Shorter Tom Coburn: I will lie on cable news to scare you silly. He ignores the fact that hospitals agreed to cuts in Medicare reimbursements and the actual dollars cut were to Medicare Advantage, not hospitals and providers. The only group who didn't agree to cuts as part of the Affordable Care Act were doctors; specialists, actually. Specialists like Coburn and Barasso. Enter Greta at the ready to lob the softball to these two grifters so they can whine:

VAN SUSTEREN: It seems that is a problem we are going to feel in the near future, but not as near as the problem that's going to hit in January. A lot of doctors are going to lose a lot of reimbursement under Medicare, which I assume will discourage a doctor from wanting to care for people. It's going to be harder to find a doctor, or am I wrong on that?

BARRASSO: I think you're absolutely right. It's going to be harder for someone on Medicare to get a doctor to take care of them, especially if they move or their doctor retires. It's going to be much more challenging.

VAN SUSTEREN: And I don't blame the doctors. Frankly, I know you are both doctors, but it takes an awful lot to get to become a doctor. And to be submerged in this paperwork and to get the fees reduced, it's hard to run an office.

COBURN: One, if you really practice medicine the way we are trained, there is no way you can pay your nurses and overhead on reimbursement. But they don't because Medicare has such low over-imbursement, they end up seeing way too many people to be able to afford to see the patients and keep their office open. And what we will see is that going on down.

So the real question for Medicare is you have a Medicare plan, but if you can't get a doctor, do you have health care? That's what's happening across the country, the people who are turning 65 this year and becoming Medicare eligible, half of them are having trouble finding a physician.

VAN SUSTEREN: But even under the cut, if you find a doctor, under Medicare in light of the economic pressure we are putting on the doctors, they have to push you through quickly, so you don't get your questions worried and so I am not sure the level of care, especially if you get older and have health problem. The quality is going to go down.

COBURN: And one of the things that's a consequence of that, when the doctor doesn't spend the appropriate time with you, what do they do? They order a whole bunch more tests to cover what they didn't get to ask you about so that they make sure they are not missing anything. So we increase all of this testing that is really unnecessary because we won't reimburse and recognize the value of a physician relating to a patient and paying them for the time that they will spend with the patient.

BARRASSO: And the president uses the word coverage and care interchangeably, but they are very different. There may be a time coming very shortly where someone with a Medicare card can't get care.

What these senators are touching on is the overall, overarching issue we have with health care in this country. By offering universal health care to the poor and elderly but not everyone else, we've created a system that rewards exclusivity and treatments that might be cutting-edge but aren't necessary. The 'free markets' should not apply to health care. I note, for example, that neither of these two doctors mention the fact that they are very wealthy men because their chosen professions allowed them to become so. If we had no markets and a single payer system, the issues they're whining about wouldn't exist. On the other hand, they wouldn't be as wealthy either.

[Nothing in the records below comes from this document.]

(* ===== verification/Cloudflare.v ===== *)
(** The Cloudflare validator of the proxy (src/internal/proxy/cloudflare.go):
    fetching the published ranges, the retry schedule and the middleware.

    The two HTTP fetches are inputs: None when the request fails, otherwise
    the status, the body and whether reading it fails. *)

From S2P Require Import Prelude Http GoStd NetIP.

Definition refreshInterval : duration := (24 * Hour)%Z.
Definition retryBaseInterval : duration := Minute.

Record CFValidator := mkCFValidator { nets : list IPNet; cfEnabled : bool }.

Record Fetched := mkFetched { feStatus : Z; feBody : gostring; feReadFails : bool }.

(** * bufio.Scanner with ScanLines *)

Definition NL : ascii := ascii_of_N 10.
Definition CR : ascii := ascii_of_N 13.
Definition MaxScanTokenSize : Z := 65536.

Definition dropCR (s : gostring) : gostring :=
  match last s with Some c => if decide (c = CR) then take (length s - 1) s else s | None => s end.

(** The lines of a text; an empty line after the last newline is none. *)
Definition raw_lines (s : gostring) : list gostring :=
  let ls := Split s NL in
  match last ls with Some [] => take (length ls - 1) ls | _ => ls end.

Definition scan_lines (s : gostring) : list gostring := dropCR <$> raw_lines s.

(** scanner.Err: a read error, or a line that does not fit the buffer. *)
Definition scan_fails (f : Fetched) : bool :=
  (feReadFails f || existsb (λ l, Z.leb MaxScanTokenSize (Z.of_nat (length l))) (raw_lines (feBody f)))%bool.

Section ranges.
Context `{GoUnicode}.

(** The networks of the lines that parse; the others are skipped. *)
Definition ranges (ls : list gostring) : list IPNet :=
  omap (λ l, let line := TrimSpace l in if decide (line = []) then None else ParseCIDR line) ls.

Definition fetchCFRanges (resp : option Fetched) : option (list IPNet) :=
  match resp with
  | None => None
  | Some f =>
      if negb (Z.eqb (feStatus f) StatusOK) then None
      else
        let ns := ranges (scan_lines (feBody f)) in
        if scan_fails f then None
        else if decide (ns = []) then None
        else Some ns
  end.

(** The flag says whether the ranges were replaced. *)
Definition refresh (v4 v6 : option Fetched) (v : CFValidator) : CFValidator * bool :=
  match fetchCFRanges v4 with
  | None => (v, false)
  | Some nets4 =>
      match fetchCFRanges v6 with
      | None => (v, false)
      | Some nets6 =>
          let combined := nets4 ++ nets6 in
          if decide (length combined = 0) then (v, false)
          else (mkCFValidator combined (cfEnabled v), true)
      end
  end.

(** NewCFValidator with the outcomes of its first fetches. *)
Definition NewCFValidator (enabled : bool) (v4 v6 : option Fetched) : CFValidator :=
  let v := mkCFValidator [] enabled in
  if enabled then (refresh v4 v6 v).1 else v.
End ranges.

(** * The retry schedule *)

(** The loop from [i] to [failures] with [n] turns left. *)
Fixpoint backoff (n : nat) (next : duration) : duration :=
  match n with
  | 0 => next
  | S n' =>
      let next' := dur_mul next 2 in
      if Z.leb refreshInterval next' then refreshInterval else backoff n' next'
  end.

(** One turn of refreshLoop: the number of failures in a row and the delay
    until the next attempt. *)
Definition refreshLoop_step (ok : bool) (failures : nat) : nat * duration :=
  if ok then (0, refreshInterval)
  else (S failures, backoff failures retryBaseInterval).

(** * Requests *)

Definition IsCloudflareIP (v : CFValidator) (ipStr : gostring) : bool :=
  if negb (cfEnabled v) then true
  else match ParseIP ipStr with
  | None => false
  | Some ip => existsb (λ cidr, Contains cidr ip) (nets v)
  end.

(** What the middleware does: pass, or answer 403 and log the address. *)
Inductive cf_outcome := CFPass | CFForbidden (logIP : gostring).

Definition Middleware (v : CFValidator) (hashIP : option (gostring → gostring)) (r : Request) : cf_outcome :=
  if negb (cfEnabled v) then CFPass
  else
    let ip := match SplitHostPort (RemoteAddr r) with Some (h, _) => h | None => [] end in
    if negb (IsCloudflareIP v ip) then
      CFForbidden (match hashIP with Some h => h ip | None => ip end)
    else CFPass.

(** * What is admitted *)

Section admission.
Context `{GoUnicode}.

(** The address lies in the network that the text denotes. *)
Definition in_network (line : gostring) (ip : IP) : Prop :=
  ∃ base bits k, denotes line base bits k ∧
    (bits = 32 ∧ (∃ x, To4 ip = Some x ∧ same_prefix k (drop 12 base) x) ∨
     bits = 128 ∧ To4 ip = None ∧ same_prefix k base ip).

(** No IPv6 network of the list is an IPv4 network in disguise. *)
Definition plain_ranges (ls : list gostring) : Prop :=
  ∀ l net, l ∈ ls → ParseCIDR (TrimSpace l) = Some net → length (netMask net) = 4 ∨ To4 (netIP net) = None.

Lemma denotes_unique s base bits k base' bits' k' :
  denotes s base bits k → denotes s base' bits' k' → base = base' ∧ bits = bits' ∧ k = k'.
Proof.
  intros (a & m & H1 & H2 & _ & H3 & _) (a' & m' & H1' & H2' & _ & H3' & _). simplify_eq.
  split_and!; lia || done.
Qed.

Lemma denotes_parses s base bits k :
  denotes s base bits k → ∃ net, ParseCIDR s = Some net ∧ length (netMask net) = bits / 8.
Proof.
  intros (a & m & Hc & Ha & Hm & Hd & Hk). unfold ParseCIDR. rewrite Hc, Ha, decide_False, Hd by done.
  destruct (Z.ltb_spec (Z.of_nat bits) (Z.of_nat k)); [lia|]. eexists. split; [done|]. apply CIDRMask_length.
Qed.

Lemma contains_network l net ip :
  ParseCIDR l = Some net → (length (netMask net) = 4 ∨ To4 (netIP net) = None) →
  length ip = 16 → bytes_ok ip → Contains net ip = true ↔ in_network l ip.
Proof.
  intros Hp Hplain Hl Hb. destruct (ParseCIDR_contains l net Hp) as (base & bits & k & Hden & Hc).
  destruct (Hc ip Hl Hb) as [H32 H128].
  destruct (denotes_parses _ _ _ _ Hden) as (net' & Hp' & Hmask). rewrite Hp in Hp'. injection Hp' as <-.
  assert (Hbits : bits = 32 ∨ bits = 128).
  { destruct Hden as (a & m & _ & Ha & _). apply ParseAddr_wf in Ha as (_ & _ & [[-> _]| ->]); auto. }
  destruct Hbits as [-> | ->].
  - rewrite (H32 eq_refl). split.
    + intros Hx. exists base, 32, k. auto.
    + intros (base' & bits' & k' & Hden' & Hor). destruct (denotes_unique _ _ _ _ _ _ _ Hden Hden') as (<- & <- & <-).
      destruct Hor as [[_ ?]|[? _]]; done.
  - assert (Hn : To4 (netIP net) = None) by (destruct Hplain as [Hm|]; [rewrite Hmask in Hm; done|done]).
    rewrite (H128 eq_refl Hn). split.
    + intros Hx. exists base, 128, k. auto.
    + intros (base' & bits' & k' & Hden' & Hor). destruct (denotes_unique _ _ _ _ _ _ _ Hden Hden') as (<- & <- & <-).
      destruct Hor as [[? _]|[_ ?]]; done.
Qed.

(** Only Cloudflare's addresses pass. After a successful refresh an enabled
    validator lets a peer through exactly when its address parses and has the
    prefix of a network on one of the two published lists: IPv4 peers those of
    the IPv4 networks and other peers those of the IPv6 networks. *)
Theorem cf_admits_exactly v f4 f6 v' s :
  cfEnabled v = true → refresh (Some f4) (Some f6) v = (v', true) →
  plain_ranges (scan_lines (feBody f4) ++ scan_lines (feBody f6)) →
  IsCloudflareIP v' s = true ↔
  ∃ ip l, ParseIP s = Some ip ∧ l ∈ scan_lines (feBody f4) ++ scan_lines (feBody f6) ∧ in_network (TrimSpace l) ip.
Proof.
  intros Hen Href Hplain. unfold refresh, fetchCFRanges in Href.
  assert (Hnets : nets v' = ranges (scan_lines (feBody f4) ++ scan_lines (feBody f6)) ∧ cfEnabled v' = true).
  { unfold ranges. rewrite omap_app. repeat case_match; simplify_eq; done. }
  destruct Hnets as [Hnets Hen']. unfold IsCloudflareIP. rewrite Hen', Hnets. cbn [negb].
  destruct (ParseIP s) as [ip|] eqn:Hip; [|naive_solver].
  assert (Hwf : length ip = 16 ∧ bytes_ok ip).
  { unfold ParseIP in Hip. apply fmap_Some in Hip as ([ip' bits] & Ha & ->). apply ParseAddr_wf in Ha as (? & ? & _). done. }
  destruct Hwf as [Hl Hb]. rewrite existsb_exists. split.
  - intros (net & Hin%list_elem_of_In & Hc). unfold ranges in Hin. apply list_elem_of_omap in Hin as (l & Hin & Hp).
    cbn beta zeta in Hp. destruct (decide (TrimSpace l = [])); [done|]. exists ip, l. split_and!; [done|done|].
    apply (contains_network _ net); [done|by eapply Hplain|done|done|done].
  - intros (ip' & l & [= <-] & Hin & Hnet). pose proof Hnet as (base & bits & k & Hden & _).
    destruct (denotes_parses _ _ _ _ Hden) as (net & Hp & _). exists net. split.
    + apply list_elem_of_In, list_elem_of_omap. exists l. split; [done|]. cbn beta zeta.
      rewrite decide_False; [done|]. intros He. rewrite He in Hp. done.
    + apply (contains_network _ net) in Hnet; [done|done|by eapply Hplain|done|done].
Qed.

(** A refresh that fails changes nothing, and one that succeeds leaves no empty
    list behind. *)
Theorem cf_refresh_atomic v4 v6 v :
  match refresh v4 v6 v with
  | (v', false) => v' = v
  | (v', true) => cfEnabled v' = cfEnabled v ∧ nets v' ≠ [] ∧
      ∃ n4 n6, fetchCFRanges v4 = Some n4 ∧ fetchCFRanges v6 = Some n6 ∧ nets v' = n4 ++ n6
  end.
Proof.
  unfold refresh. destruct (fetchCFRanges v4) as [n4|]; [|done]. destruct (fetchCFRanges v6) as [n6|]; [|done].
  destruct (decide _) as [|Hn]; [done|]. cbn [cfEnabled nets]. split_and!; [done| |eauto].
  intros He. by rewrite He in Hn.
Qed.

(** A line that does not parse is dropped without an error. *)
Theorem cf_bad_lines_skipped ls l ls' :
  ParseCIDR (TrimSpace l) = None → ranges (ls ++ l :: ls') = ranges (ls ++ ls').
Proof.
  intros Hp. unfold ranges. rewrite !omap_app. f_equal. cbn [omap list_omap]. rewrite Hp. by destruct (decide _).
Qed.
End admission.

Lemma backoff_spec n next :
  (0 < next < refreshInterval)%Z → backoff n next = Z.min (next * 2 ^ Z.of_nat n) refreshInterval.
Proof.
  revert next. induction n as [|n IH]; intros next Hn; cbn [backoff]; [rewrite Z.mul_1_r; lia|].
  unfold dur_mul. rewrite wrap64_id.
  2: { unfold refreshInterval, Hour in Hn. unfold in_int64, min_int64, max_int64. lia. }
  rewrite Nat2Z.inj_succ, Z.pow_succ_r by lia.
  assert (0 < 2 ^ Z.of_nat n)%Z by (apply Z.pow_pos_nonneg; lia).
  destruct (Z.leb_spec refreshInterval (next * 2)); [nia|]. rewrite IH by lia. f_equal. lia.
Qed.

(** Retries back off within bounds. After [k] failures in a row the next
    attempt comes after a minute doubled [k - 1] times, at most a day; after a
    success it comes after a day and the count starts again. *)
Theorem cf_retry_schedule k :
  refreshLoop_step false k = (S k, Z.min (Minute * 2 ^ Z.of_nat k) (24 * Hour)) ∧
  refreshLoop_step true k = (0, (24 * Hour)%Z).
Proof. split; [|done]. unfold refreshLoop_step. f_equal. apply backoff_spec. done. Qed.

(** * Examples *)

#[local] Instance cf_unicode : GoUnicode := {|
  unicode_lower s := s; unicode_upper s := s; unicode_trim s := s |}.

Definition cf_v4 : Fetched := mkFetched 200 ($"173.245.48.0/20" ++ [CR; NL] ++ $"bad" ++ [NL]) false.
Definition cf_v6 : Fetched := mkFetched 200 $"2400:cb00::/32" false.
Definition cf_validator : CFValidator := (refresh (Some cf_v4) (Some cf_v6) (mkCFValidator [] true)).1.

Lemma cf_admits_exactly_witness :
  (∃ ip l, ParseIP $"173.245.50.1" = Some ip ∧ l ∈ scan_lines (feBody cf_v4) ++ scan_lines (feBody cf_v6) ∧
     in_network (TrimSpace l) ip) ∧ IsCloudflareIP cf_validator $"8.8.8.8" = false.
Proof.
  split; [|vm_compute; reflexivity].
  apply (cf_admits_exactly (mkCFValidator [] true) cf_v4 cf_v6 cf_validator $"173.245.50.1").
  - reflexivity.
  - vm_compute. reflexivity.
  - intros l net Hin Hp.
    assert (Hl : scan_lines (feBody cf_v4) ++ scan_lines (feBody cf_v6) = [$"173.245.48.0/20"; $"bad"; $"2400:cb00::/32"])
      by (vm_compute; reflexivity).
    rewrite Hl in Hin. apply elem_of_cons in Hin as [->|Hin].
    + left. vm_compute in Hp. injection Hp as <-. reflexivity.
    + apply elem_of_cons in Hin as [->|Hin]; [vm_compute in Hp; done|]. apply list_elem_of_singleton in Hin as ->.
      right. vm_compute in Hp. injection Hp as <-. vm_compute. reflexivity.
  - vm_compute. reflexivity.
Defined.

What bothers these men most about the changes to Medicare? The Affordable Care Act shifts dollars to outcomes and away from markets. Yes, it is an imperfect model but it is one that begins to force providers and patients alike to deal with health care within a universe of limited resources which should be available to all. The hospital trust find will not be bankrupt in four years if the dollars are spent helping people to stay out of hospitals rather than funding every unproven treatment available. It will benefit from removal of insurer subsidies.

It's apparent that these two would like to continue to profit on the backs of hard-working Americans who have paid for and expect to receive Medicare benefits. I will enjoy watching them extol Obamacare's benefits in a few more years. Watch for it. It will come.